At least one major health insurer is giving up hope that it will ever be able to collect all of the funds it is owed through the Affordable Care Act’s risk corridor program.
Humana will write off nearly all of the $591 million it is owed through the program, the insurer announced late last week. The company previously collected $30 million in risk corridor payments from the Centers for Medicare & Medicaid Services for the 2014 plan year, and anticipated getting another $8 million toward outstanding 2014 receivables.
The risk corridor program aims to shield insurers from the financial risk associated with operating in the individual marketplaces by essentially collecting funds from better-performing plans and reimbursing lower-performing ones. But it has been fraught with controversy since CMS announced it would be able to pay insurers less than 13% of what they were owed for the 2014 benefit year, due to a provision that requires the program to be budget-neutral.
Several insurers have since sued the government seeking to compel it to deliver promised receivables.
Humana’s decision to write off the hundreds of millions it is still owed came after the U.S. Court of Federal Claims dismissed Land of Lincoln Mutual Health Insurance Company’s lawsuit to recoup outstanding risk corridor payments. Given that ruling (PDF), Humana’s “conclusion with respect to the ultimate collectability of the receivable has shifted, and accounting rules require that the receivable be written off,” the announcement noted.

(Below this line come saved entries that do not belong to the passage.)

(* ===== verification/Launch.v ===== *)
(** * [launcher/launchcmd/launch.go]: what starts in an application container

    [launch] finds the start command and the index of the instance and
    replaces itself by the launcher. *)

From stdpp Require Import base gmap strings list pretty.
From Stdlib Require Import ZArith Ascii Lia.
From S2P Require Import Prelude Json Opi Messages Kube StatefulSet Fixtures Filepath Bifrost Environ.

(** How the process goes on: it ends, with a status, or it becomes another. *)
Inductive process :=
  | Exit (status : Z)
  | Execed (path : string) (args : list string) (env : gmap string string).

(** The files, and whether the kernel takes a program. *)
Class Machine := {
  os_Open : string → result string;
  syscall_Exec : string → list string → gmap string string → option error
}.

(** A program with an environment that it changes; [check] ends it with
    status 1. *)
Definition P (A : Type) : Type := gmap string string → process + A * gmap string string.

#[global] Instance P_ret : MRet P := λ A a env, inr (a, env).
#[global] Instance P_bind : MBind P := λ A B k c env,
  match c env with inl p => inl p | inr (a, env') => k a env' end.

Definition check {A} (r : result A) : P A := λ env,
  match r with Ok a => inr (a, env) | Err _ => inl (Exit 1) end.

Definition os_Getenv (k : string) : P string := λ env, inr (default "" (env !! k), env).

(** A value with a zero byte is refused. *)
Definition os_Setenv (k v : string) : P (result unit) := λ env,
  if lacks "000" v then inr (Ok tt, <[k := v]> env)
  else inr (Err (ExternalError "invalid argument"), env).

(** The part after the last dash. *)
Definition parsePodIndex (podName : string) : result string :=
  let sl := split_on "-" podName in
  if (length sl <=? 1)%nat
  then Err (ErrorString ("Could not parse pod name from " +:+ podName))
  else Ok (default "" (last sl)).

Definition decode_start_command (j : json) : result string :=
  let names := ["start_command"] in
  ms ← Decode.members j; Decode.field names ms "start_command" "" Decode.decode_string.

Section Program.
Context `{!Machine}.

Definition readCommand (path : string) : P string :=
  stagingInfo ← check (os_Open path);
  check (Reader.parse_first stagingInfo ≫= decode_start_command).

(** It returns only when it fails. *)
Definition exec (path : string) (args : list string) : P (result unit) := λ env,
  match syscall_Exec path args env with
  | None => inl (Execed path args env)
  | Some err => inr (Err err, env)
  end.

Definition launch_main (os_Args : list string) : P unit :=
  command ← os_Getenv "START_COMMAND";
  command ← (if String.eqb command "" then readCommand "/home/vcap/staging_info.yml"
             else mret command);
  podName ← os_Getenv "POD_NAME";
  index ← check (parsePodIndex podName);
  r ← os_Setenv "INSTANCE_INDEX" index;
  _ ← check r;
  r ← os_Setenv "CF_INSTANCE_INDEX" index;
  _ ← check r;
  let launcherPath := default "" (os_Args !! 1%nat) in
  let launcherPath := if String.eqb launcherPath "" then "/lifecycle/launcher" else launcherPath in
  let args := [launcherPath; "/home/vcap/app"; command; ""] in
  r ← exec launcherPath args;
  _ ← check r;
  mret tt.

(** The process that is left; a [main] that returns ends it with status 0. *)
Definition launch (os_Args : list string) (env : gmap string string) : process :=
  match launch_main os_Args env with inl p => p | inr _ => Exit 0 end.
End Program.

(** ** The index of an instance *)

Lemma last_split name i :
  lacks "-" i = true → last (split_on "-" (name +:+ "-" +:+ i)) = Some i.
Proof.
  intros Hi. change ("-" +:+ i) with (String "-" i). rewrite split_on_append.
  rewrite (split_on_lacks _ i) by done. by rewrite last_snoc.
Qed.

(** A pod of a StatefulSet is named after it and its ordinal. *)
Definition pod_name (set : string) (ordinal : nat) : string :=
  set +:+ "-" +:+ int_text (Z.of_nat ordinal).

Lemma ordinal_text n :
  lacks "-" (int_text (Z.of_nat n)) = true ∧ lacks "000" (int_text (Z.of_nat n)) = true.
Proof.
  assert (∀ s, digits s = true → lacks "-" s = true ∧ lacks "000" s = true) as Hd.
  { unfold lacks. induction s as [|c s IH]; [done|]. simpl. intros [Hc Hs]%andb_true_iff.
    destruct (IH Hs) as [-> ->]. rewrite !andb_true_r.
    destruct c as [[] [] [] [] [] [] [] []]; try discriminate Hc; done. }
  apply Hd. destruct n as [|n]; [done|].
  change (Z.of_nat (S n)) with (Z.pos (Pos.of_succ_nat n)). rewrite int_text_pos.
  destruct (pretty_N_go_digits (N.pos (Pos.of_succ_nat n)) "") as (c & t & -> & Hc & Ht); [lia|].
  rewrite app_empty_r. simpl. rewrite Ht, andb_true_r.
  by destruct c as [[] [] [] [] [] [] [] []].
Qed.

Lemma parse_pod_name set ordinal :
  parsePodIndex (pod_name set ordinal) = Ok (int_text (Z.of_nat ordinal)).
Proof.
  destruct (ordinal_text ordinal) as [Hd _]. unfold parsePodIndex, pod_name.
  rewrite (last_split set _ Hd). cbn [default].
  change ("-" +:+ ?i) with (String "-" i). rewrite split_on_append, length_app.
  destruct (split_on "-" set) eqn:E1; [by apply split_on_nonempty in E1|].
  destruct (split_on "-" (int_text _)) eqn:E2; [by apply split_on_nonempty in E2|].
  simpl. by rewrite Nat.add_comm.
Qed.

(** The environment the launcher sees. *)
Definition indexed (i : string) (env : gmap string string) : gmap string string :=
  <["CF_INSTANCE_INDEX" := i]> (<["INSTANCE_INDEX" := i]> env).

(** The command of an application, if it can be found. *)
Definition start_command `{!Machine} (env : gmap string string) : result string :=
  let command := default "" (env !! "START_COMMAND") in
  if String.eqb command ""
  then info ← os_Open "/home/vcap/staging_info.yml"; Reader.parse_first info ≫= decode_start_command
  else Ok command.

Section Properties.
Context `{!Machine}.

Lemma launch_eq set ordinal os_Args env :
  env !! "POD_NAME" = Some (pod_name set ordinal) →
  let i := int_text (Z.of_nat ordinal) in
  let path := match os_Args !! 1%nat with
              | Some (String _ _ as path) => path
              | _ => "/lifecycle/launcher"
              end in
  launch os_Args env =
    match start_command env with
    | Err _ => Exit 1
    | Ok command =>
        let args := [path; "/home/vcap/app"; command; ""] in
        match syscall_Exec path args (indexed i env) with
        | Some _ => Exit 1
        | None => Execed path args (indexed i env)
        end
    end.
Proof.
  intros Hpod i path. destruct (ordinal_text ordinal) as [_ H0].
  unfold launch, launch_main, start_command, readCommand, exec, indexed, mbind, P_bind, mret, P_ret,
    os_Getenv, os_Setenv.
  assert ((if String.eqb (default "" (os_Args !! 1%nat)) "" then "/lifecycle/launcher"
    else default "" (os_Args !! 1%nat)) = path) as Hpath.
  { unfold path. by destruct (os_Args !! 1%nat) as [[|]|]. }
  rewrite Hpath. destruct (String.eqb (default "" (env !! "START_COMMAND")) "").
  - destruct (os_Open _) as [info|e]; [|done]. cbn [check result_bind].
    destruct (Reader.parse_first info) as [j|e]; [|done]. cbn [result_bind].
    destruct (decode_start_command j) as [command|e]; [|done]. cbn [check].
    rewrite Hpod. cbn [from_option id]. rewrite parse_pod_name. cbn [check].
    rewrite H0. cbn [check]. by destruct (syscall_Exec _ _ _).
  - rewrite Hpod. cbn [from_option id]. rewrite parse_pod_name. cbn [check]. rewrite H0. cbn [check]. by destruct (syscall_Exec _ _ _).
Qed.

(** In pod number [i] of a StatefulSet [launch] becomes the launcher, of
    its first argument or else the default one, with the application's
    directory and the start command, from the environment or else from the
    staging info, and with [i] as instance index in both variables; it ends
    with status 1 exactly when there is no start command to be read or the
    launcher cannot be run. *)
Lemma launched set ordinal os_Args env :
  env !! "POD_NAME" = Some (pod_name set ordinal) →
  let i := int_text (Z.of_nat ordinal) in
  let path := match os_Args !! 1%nat with
              | Some (String _ _ as path) => path
              | _ => "/lifecycle/launcher"
              end in
  launch os_Args env =
    match start_command env with
    | Err _ => Exit 1
    | Ok command =>
        let args := [path; "/home/vcap/app"; command; ""] in
        match syscall_Exec path args (indexed i env) with
        | Some _ => Exit 1
        | None => Execed path args (indexed i env)
        end
    end.
Proof. apply launch_eq. Qed.
End Properties.

(** ** From the desire request to the running instance *)

Section Started.
Context `{!Machine, !MapRange, !ContainerEnv, !ContainerEnvLaws}.
Context (live ready : LRP → option Probe).





End Started.

(** ** Instances of the properties *)
Section Witnesses.
#[local] Existing Instance sample_urls.
#[local] Existing Instance range_in_order.

#[local] Instance sample_machine : Machine := {|
  os_Open path := if String.eqb path "/home/vcap/staging_info.yml"
                  then Ok (Printer.print (JObj [("start_command", JStr "rackup")]))
                  else Err (ExternalError "no such file or directory");
  syscall_Exec _ _ _ := None |}.

Definition bare_env : gmap string string := {[ "POD_NAME" := "dora-guid-11" ]}.

Lemma launched_witness :
  launch ["launch"] bare_env
  = Execed "/lifecycle/launcher" ["/lifecycle/launcher"; "/home/vcap/app"; "rackup"; ""]
      (indexed "11" bare_env) ∧
  launch ["launch"] ∅ = Exit 1.
Proof.
  split; [|by vm_compute].
  assert (bare_env !! "POD_NAME" = Some (pod_name "dora-guid" 11)) as E by by vm_compute.
  assert (start_command bare_env = Ok "rackup") as Ec by by vm_compute.
  pose proof (launched "dora-guid" 11 ["launch"] bare_env E) as W. rewrite Ec in W. exact W.
Defined.

#[local] Instance node : ContainerEnv := expanded {[ "PATH" := "/bin" ]}.


End Witnesses.
(** The answer that gives the reply. *)
Definition answered `{!ResponseLib, !ErrorText} (c : call) (r : reply) (a : Answer) : Prop :=
  match c, r with
  | Command (CDesire _), Done b | Attempt _, Done b =>
      a = status (if b then StatusAccepted else StatusBadRequest)
  | Command (CUpdate _), Done b =>
      if b then a = status StatusOK
      else ∃ e, a = writeUpdateErrorResponse e StatusInternalServerError
  | Command (CStop _), Done b => a = status (if b then StatusOK else StatusInternalServerError)
  | Lookup guid, Done b =>
      if b then an_Status a = StatusOK ∧
        jsonpb_lrp {| dl_ProcessGuid := guid; dl_Instances := 0 |} = Ok (an_Body a)
      else a = status StatusNotFound
  | Instances guid, Running n =>
      an_Status a = StatusOK ∧ ∃ e, an_Body a = Printer.print (encode_GetInstancesResponse
        (match n with
         | Some n => {| gir_ProcessGUID := guid; gir_Error := ""; gir_Instances := running_instances n |}
         | None => createErrorGetInstancesResponse guid e
         end)) +:+ String "010" ""
  | Listing, Told infos =>
      match jsonpb_infos infos with
      | Ok text => an_Status a = StatusOK ∧ an_Body a = text
      | Err _ => an_Status a = StatusInternalServerError
      end
  | _, _ => False
  end.

Definition call_allowed `{!UrlLib} (c : call) (m : gmap string AppState) : Prop :=
  match c with
  | Command c => allowed c m
  | Attempt lrp => allowed (CDesire lrp) m
  | Lookup guid | Instances guid => plain guid
  | Listing => True
  end.

(** Whatever becomes of the calls before it. *)
Fixpoint calls_allowed `{!UrlLib} (cs : list call) (m : gmap string AppState) : Prop :=
  match cs with
  | [] => True
  | c :: cs => call_allowed c m ∧ ∀ r m', abs_call c m r m' → calls_allowed cs m'
  end.

Section Allowed.
Context `{!UrlLib}.
Implicit Types (cs : list call) (m : gmap string AppState).

Lemma then_command c cs m :
  allowed c m → calls_allowed cs (abs_command c m).2 → calls_allowed (Command c :: cs) m.
Proof. intros Ha Hcs. split; [done|]. intros r m' Hr. by inversion Hr; subst. Qed.

Lemma then_attempt lrp cs m :
  allowed (CDesire lrp) m → calls_allowed cs m → calls_allowed cs (abs_command (CDesire lrp) m).2 →
  calls_allowed (Attempt lrp :: cs) m.
Proof. intros Ha H1 H2. split; [done|]. intros r m' Hr. by inversion Hr; subst. Qed.

Lemma then_lookup guid cs m : plain guid → calls_allowed cs m → calls_allowed (Lookup guid :: cs) m.
Proof. intros Ha Hcs. split; [done|]. intros r m' Hr. by inversion Hr; subst. Qed.

Lemma then_instances guid cs m :
  plain guid → calls_allowed cs m → calls_allowed (Instances guid :: cs) m.
Proof. intros Ha Hcs. split; [done|]. intros r m' Hr. by inversion Hr; subst. Qed.

Lemma then_listing cs m : calls_allowed cs m → calls_allowed (Listing :: cs) m.
Proof. intros Hcs. split; [done|]. intros r m' Hr. by inversion Hr; subst. Qed.
End Allowed.

(** Updates that ask for the same are the same to the abstract scheduler. *)
Lemma update_of_same `{!UrlLib} guid n annotation hostnames lrp lrp' m :
  update_of guid n annotation hostnames lrp → update_of guid n annotation hostnames lrp' →
  abs_command (CUpdate lrp') m = abs_command (CUpdate lrp) m ∧
  (allowed (CUpdate lrp) m → allowed (CUpdate lrp') m).
Proof.
  intros (E1 & E2 & E3 & E4) (F1 & F2 & F3 & F4). unfold allowed, abs_command, abs_Update,
    next_state, decoded_uris, routes_valid. cbn [command_app].
  by rewrite E1, E2, E3, E4, F1, F2, F3, F4.
Qed.

Section Spec.
Context {S : Type} `{!KubeClient S, !RoutesChan S, !Observed S Obs, !KubeLaws S,
  !CfClient S, !UrlLib, !MapRange, !ResponseLib, !ErrorText}.
Context (plain_client tls_client : HttpClient S) (cfg : Properties).
Context (ns_ok : KubeNamespace cfg ≠ "").
Implicit Types (v : Obs) (m : gmap string AppState).

Abbreviation serve := (connect plain_client tls_client cfg).
Abbreviation ns := (KubeNamespace cfg).

(** The cloud controller and the registry are not the API server: whatever they
    answer, the cluster stays. *)
Record elsewhere : Prop := {
  droplet_elsewhere guid v : wp (cf_GetDropletByAppGuid guid) (λ o v', (∃ r, o = Ret r) ∧ v' = v) v;
  registry_elsewhere rq v : wp (@http_Do S tls_client rq) (λ o v', (∃ r, o = Ret r) ∧ v' = v) v
}.

(** A cluster that the backend can handle and that shows a map. *)
Definition showing m v : Prop :=
  (healthy v = true ∧ tidy ns v m) ∧ managed ns v ∧ represents ns v m.

Lemma showing_unchanged m v v' : showing m v → unchanged ns v v' → showing m v'.
Proof.
  intros ((Hh & Ht) & _ & Hr) (Hm & Hc & _ & Hh').
  split_and!; [auto|by eapply tidy_same|done|by eapply represents_same].
Qed.

Lemma present_sts m v guid : showing m v → plain guid → (is_Some (the_sts v ns guid) ↔ is_Some (m !! guid)).
Proof.
  intros (_ & _ & Hr) Hp. specialize (Hr guid Hp). destruct (m !! guid) as [a|].
  - destruct Hr as ((s & _ & Hs & _) & _). rewrite Hs. split; by eexists.
  - destruct Hr as (Hs & _). rewrite Hs. by split; intros [? ?].
Qed.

Because of the risk corridor receivables write-off and newly disclosed “transaction and integration costs” likely tied to the pending merger with Aetna, Humana adjusted its year-end earnings per share estimate to $6.09, down from the $8.68 per share it estimated as of Nov. 4.
But since the risk corridor program expires at the end of this year, Humana noted that the receivables write-off isn’t expected to affect its performance in 2017.